Información

Información

Contenido exclusivo para suscriptores digitales

Arturo Ruiz

Opinión

Arturo Ruiz

La alegría de Benidorm

Quizás todo empezó a romperse en Lleida. Hasta entonces, abrazábamos la luz y pensábamos que lo peor había pasado: planificábamos fiestas de reencuentros con los amigos de otras latitudes a los que no veíamos desde el confinamiento, saludábamos las calles de nuevo repletas de visitantes extranjeros disfrutando de la vida recuperada y queríamos pensar que quienes se temían una segunda oleada del virus eran unos agoreros. Pero de pronto, en Lleida, confinaron de golpe a 200.000 personas y el espejismo se rompió. Lo peor del coronavirus es que los más pesimistas siempre tienen razón. En las semanas siguientes la guerra ha vuelto. Regreso a las trincheras, rebrotes por todos lados. En parte por el incumplimiento tan estúpidamente generalizado de las normas sanitarias -impresionante el rapapolvo que el sábado Ximo Puig lanzó a toda la población de la Comunidad-; y en parte porque el covid-19 sigue siendo un enemigo tan poderoso como desconocido. Hasta que este pasado sábado el Gobierno de Boris Johnson anunció que el Reino Unido pondrá en cuarentena a todos los viajeros que regresen de España. Un batacazo. Pienso sobre todo en Benidorm, en pleno verano.

El negocio turístico de Benidorm no solo se basa en una planificación urbanística de todos bien conocida. Es, sobre todo, un estado de ánimo. Allí no hay catedrales románicas que visitar. Allí, hay alegría. Yo, que tanto disfruto de las catedrales, tardé en entenderlo. Cuando a finales de 2010 me trasladé con mi mujer a vivir a Benidorm por razones laborales, no me adapté bien a una ciudad asediada siempre por multitudes en efervescencia. Hasta que Glòria, mi mujer, dio en la clave. «Lo bueno de Benidorm es que todo el mundo va feliz por la calle. Eso pasa en muy pocos lugares en el mundo». Entonces me relajé y lo entendí. Y disfruté. Gocé del privilegio impagable de disfrutar de un café en el extremo del paseo de Levante frente a la mejor playa urbana de Europa cuando el sol está recién puesto; del espectáculo diario de una metrópolis cosmopolita donde se hablan centenares de lenguas; de calles que son como un teatro inundado de gente que, bajo el refugio del anonimato, se comporta durante unos días tal como siempre soñó ser, sin ataduras, ni corbatas, ni citas de negocios. Identifiqué que en realidad Benidorm son varias ciudades distintas, que también hay allí dentro un pueblo que habla en valenciano y cuenta legendarias historias de abuelos que salían en buques mercantes a ganarse la vida en el mar mucho antes de que Pedro Zaragoza realizara su viaje-leyenda en vespa hasta Madrid para pedirle a Franco que le autorizara el bikini. E hice amigos, algunos de los cuales me durarán toda la vida.

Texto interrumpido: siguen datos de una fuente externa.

(** ** Options *)

Record EmitOptions := { TargetModel : string; TargetProvider : string; Capabilities : ModelSpec; IncludeStreamUsage : bool; SessionAffinity : string;
  ModelSwitched : bool; ForceReasoningEffort : string; opt_ForceEffort : string; EnableExtendedContext : bool; KeepCrossVendorOrchestrationTools : bool;
  StripOutputConfigFormat : bool }.
Definition resolveReasoningEffortFor `{GoUnicode} (opts : EmitOptions) : string :=
  if negb (String.eqb opts.(opt_ForceEffort) "") then ResolveForceEffort opts.(Capabilities) opts.(opt_ForceEffort) else opts.(ForceReasoningEffort).
Definition reasoningEffortAcceptedOnChatCompletions (opts : EmitOptions) : bool := negb (HasPrefix opts.(TargetModel) "gpt-5").
Definition toolTurnNeedsExplicitEffortNone (opts : EmitOptions) (hasTools : bool) : bool :=
  (hasTools && match FamilyFor opts.(TargetProvider) with FamilyOpenAICompat => true | _ => false end && HasPrefix opts.(TargetModel) "gpt-5.6")%bool.
Definition samplersAccepted (opts : EmitOptions) : bool := (negb (Supports opts.(Capabilities) CapReasoning) || negb (HasPrefix opts.(TargetModel) "gpt-5"))%bool.
Definition isGLM51 (model : string) : bool := String.eqb model "z-ai/glm-5.1".
Definition isQwen3Family (model : string) : bool := HasPrefix model "qwen/qwen3".
Definition modelMaxOutputTokens : gmap string Z := list_to_map
  [ ("gpt-4.1", 32768); ("gpt-4.1-mini", 32768); ("gpt-4.1-nano", 32768); ("gpt-4o", 16384); ("gpt-4o-mini", 16384); ("gpt-4-turbo", 4096); ("gpt-4", 8192);
    ("gpt-5", 128000); ("gpt-5-chat", 128000); ("gpt-5-pro", 128000); ("gpt-5-mini", 128000); ("gpt-5-nano", 128000); ("gpt-5.1", 128000); ("gpt-5.2", 128000);
    ("gpt-5.2-pro", 128000); ("gpt-5.3", 128000); ("gpt-5.4", 128000); ("gpt-5.4-pro", 128000); ("gpt-5.4-mini", 128000); ("gpt-5.4-nano", 128000);
    ("gpt-5.5", 128000); ("gpt-5.5-pro", 128000); ("gpt-5.5-mini", 128000); ("gpt-5.5-nano", 128000); ("gpt-5.6-sol", 128000); ("gpt-5.6-sol-pro", 128000);
    ("gpt-5.6-terra", 128000); ("gpt-5.6-luna", 128000); ("gpt-5.6-luna-pro", 128000); ("grok-4.5", 131072); ("grok-4.6", 131072); ("o1", 100000);
    ("o1-pro", 100000); ("o1-mini", 65536); ("o3", 100000); ("o3-pro", 100000); ("o3-mini", 100000); ("o4-mini", 100000); ("gemini-3-pro-preview", 65536);
    ("gemini-3.1-pro-preview", 65536); ("gemini-3-flash-preview", 65536); ("gemini-3.1-flash-lite-preview", 65536); ("gemini-3.1-flash-live-preview", 65536);
    ("gemini-3.5-flash-lite", 65536); ("gemini-3.6-flash", 65536); ("gemini-3.7-flash", 65536); ("gemini-2.5-pro", 65536); ("gemini-2.5-flash", 65536);
    ("gemini-2.5-flash-lite", 65536); ("gemini-2.0-flash", 8192); ("gemini-2.0-flash-lite", 8192); ("moonshotai/kimi-k3", 131072); ("qwen/qwen3.8-max", 64000);
    ("qwen/qwen3-coder-next", 16384); ("qwen/qwen3-235b-a22b-2507", 16384); ("qwen/qwen3-next-80b-a3b-instruct", 16384); ("deepseek-ai/deepseek-v4-flash", 131072);
    ("minimax/minimax-m3", 131072); ("minimax/minimax-m2.7", 65536); ("z-ai/glm-5", 65536); ("z-ai/glm-5.1", 65536); ("zai-org/glm-5.3", 131072);
    ("google/gemini-3.7-flash", 65536)].
Definition defaultMaxOutputTokenCap : Z := 8192.
Definition defaultOutputTokens (model : string) : Z :=
  match modelMaxOutputTokens !! model with Some tokenCap => if tokenCap <? defaultMaxOutputTokenCap then tokenCap else defaultMaxOutputTokenCap | None => defaultMaxOutputTokenCap end.
Definition output_cap (model : string) : Z :=
  let outputCap := default 0 (modelMaxOutputTokens !! model) in if outputCap =? 0 then defaultMaxOutputTokenCap else outputCap.
Definition clampToModelOutputCap (v : Z) (model : string) : Z := if output_cap model <? v then output_cap model else v.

Entendí también esa pasión de los británicos de cambiar por una temporada sus chimeneas de Manchester o Liverpool (que ahora están reconvertidas en coquetas tiendas o restaurantes de moda, pero que no dejan de ser chimeneas bajo una eterna llovizna) para desembarcar en el sol de una ciudad donde se pueden hacer mil cosas en un kilómetro cuadrado y es posible relajarse hasta la radicalidad, dejarse llevar, alargar cada minuto, concentrarse en nada. En la alegría.

Nadie se relaja, claro, sabiendo que cuando regrese a casa habrá de permanecer catorce días en cuarentena, que es lo que ha decidido ahora Londres: uno prefiere quedarse junto a sus chimeneas aunque llueva mucho. Parece evidente que Benidorm ha sido una de las ciudades europeas más castigadas por el covid porque sin alegría no tiene prosperidad. Pienso en los hoteleros, claro, pero también en las kellys, y en los curritos y en los camareros del paseo de la Carretera y de la Alameda y en los profesionales de la calle Ruzafa o de Gambo. Y en aquellas tardes felices que pasábamos frente a la Isla sin otra cosa que hacer que mirar la isla; y en Iñaki Uriarte, un escritor vasco cuyos diarios deberían estar en las mejores guías turísticas de Benidorm y que asomado al balcón de su apartamento soñaba que veía en una tarde pasar por la playa de Levante a todas las razas del mundo. A quién verá ahora Uriarte.

Pienso también que hay alegrías que son eternas y que la de Benidorm lo es, y que volverá, pero joder, ahora no ríe nadie. Cuántos espejos de nuestro mejor futuro se están rompiendo.